▶ Records to process
Lemma skips_trans s1 s2 s3 :
  (∀ id, JStatus (getJob s3 id) = JobSucceeded → JStatus (getJob s2 id) = JobSucceeded) →
  skips s1 s2 → skips s2 s3 → skips s1 s3.
Proof.
  intros Hmon [] []. split; [congruence|congruence|naive_solver|..|congruence|congruence].
  - intros id j1 j3 Hj1 Hj3. destruct (sk_dom0 id) as [_ Hd].
    destruct Hd as [j2 Hj2]; [by eexists|].
    destruct (sk_job0 _ _ _ Hj1 Hj2) as [->|(? & ? & ? & Hns)]; [eauto|].
    destruct (sk_job1 _ _ _ Hj2 Hj3) as [->|(? & ? & ? & ?)]; [right|congruence].
    split_and!; try done. intros Hs. apply Hns. by eapply (skip_not_succeeded s2).
  - intros id j1 j3 Hj1 Hj3. destruct (sk_dom0 id) as [_ Hd].
    destruct Hd as [j2 Hj2]; [by eexists|].
    destruct (sk_shape0 _ _ _ Hj1 Hj2) as [->|(t & ->)]; [by apply (sk_shape1 id)|right].
    destruct (sk_job1 _ _ _ Hj2 Hj3) as [->|(Hq & _)]; [by eexists|done].
Qed.

Lemma skips_succeeded s s' id :
  skips s s' → JStatus (getJob s' id) = JobSucceeded → JStatus (getJob s id) = JobSucceeded.
Proof.
  intros [] Hst. unfold getJob in *. destruct (jobs s' !! id) as [j'|] eqn:Hj'; [|done].
  destruct (sk_dom0 id) as [Hd _]. destruct Hd as [j Hj]; [by eexists|]. rewrite Hj. simpl in *.
  destruct (sk_job0 _ _ _ Hj Hj') as [->|(? & ? & _)]; [done|congruence].
Qed.

(** A candidate that the loop passed over is not ready afterwards. *)
Definition passed (s' : store) (p : string * Time) : Prop :=
  ∀ j', jobs s' !! fst p = Some j' → JStatus j' = JobQueued → ¬ deps_succeeded s' j'.

Lemma passed_mono s s' p :
  skips s s' → passed s p → passed s' p.
Proof.
  intros Hsk Hp j' Hj' Hq Hs. pose proof Hsk as [].
  destruct (sk_dom0 (fst p)) as [Hd _]. destruct Hd as [j Hj]; [by eexists|].
  destruct (sk_job0 _ _ _ Hj Hj') as [->|(_ & ? & _)]; [|congruence].
  eapply Hp; [done..|]. eapply (skip_not_succeeded s); [done| |done].
  intros. by eapply skips_succeeded.
Qed.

▶ Work instruction
Give back the data above, repeating every record exactly.

▶ Problem solution
Lemma skips_trans s1 s2 s3 :
  (∀ id, JStatus (getJob s3 id) = JobSucceeded → JStatus (getJob s2 id) = JobSucceeded) →
  skips s1 s2 → skips s2 s3 → skips s1 s3.
Proof.
  intros Hmon [] []. split; [congruence|congruence|naive_solver|..|congruence|congruence].
  - intros id j1 j3 Hj1 Hj3. destruct (sk_dom0 id) as [_ Hd].
    destruct Hd as [j2 Hj2]; [by eexists|].
    destruct (sk_job0 _ _ _ Hj1 Hj2) as [->|(? & ? & ? & Hns)]; [eauto|].
    destruct (sk_job1 _ _ _ Hj2 Hj3) as [->|(? & ? & ? & ?)]; [right|congruence].
    split_and!; try done. intros Hs. apply Hns. by eapply (skip_not_succeeded s2).
  - intros id j1 j3 Hj1 Hj3. destruct (sk_dom0 id) as [_ Hd].
    destruct Hd as [j2 Hj2]; [by eexists|].
    destruct (sk_shape0 _ _ _ Hj1 Hj2) as [->|(t & ->)]; [by apply (sk_shape1 id)|right].
    destruct (sk_job1 _ _ _ Hj2 Hj3) as [->|(Hq & _)]; [by eexists|done].
Qed.

Lemma skips_succeeded s s' id :
  skips s s' → JStatus (getJob s' id) = JobSucceeded → JStatus (getJob s id) = JobSucceeded.
Proof.
  intros [] Hst. unfold getJob in *. destruct (jobs s' !! id) as [j'|] eqn:Hj'; [|done].
  destruct (sk_dom0 id) as [Hd _]. destruct Hd as [j Hj]; [by eexists|]. rewrite Hj. simpl in *.
  destruct (sk_job0 _ _ _ Hj Hj') as [->|(? & ? & _)]; [done|congruence].
Qed.

(** A candidate that the loop passed over is not ready afterwards. *)
Definition passed (s' : store) (p : string * Time) : Prop :=
  ∀ j', jobs s' !! fst p = Some j' → JStatus j' = JobQueued → ¬ deps_succeeded s' j'.

Lemma passed_mono s s' p :
  skips s s' → passed s p → passed s' p.
Proof.
  intros Hsk Hp j' Hj' Hq Hs. pose proof Hsk as [].
  destruct (sk_dom0 (fst p)) as [Hd _]. destruct Hd as [j Hj]; [by eexists|].
  destruct (sk_job0 _ _ _ Hj Hj') as [->|(_ & ? & _)]; [|congruence].
  eapply Hp; [done..|]. eapply (skip_not_succeeded s); [done| |done].
  intros. by eapply skips_succeeded.
Qed.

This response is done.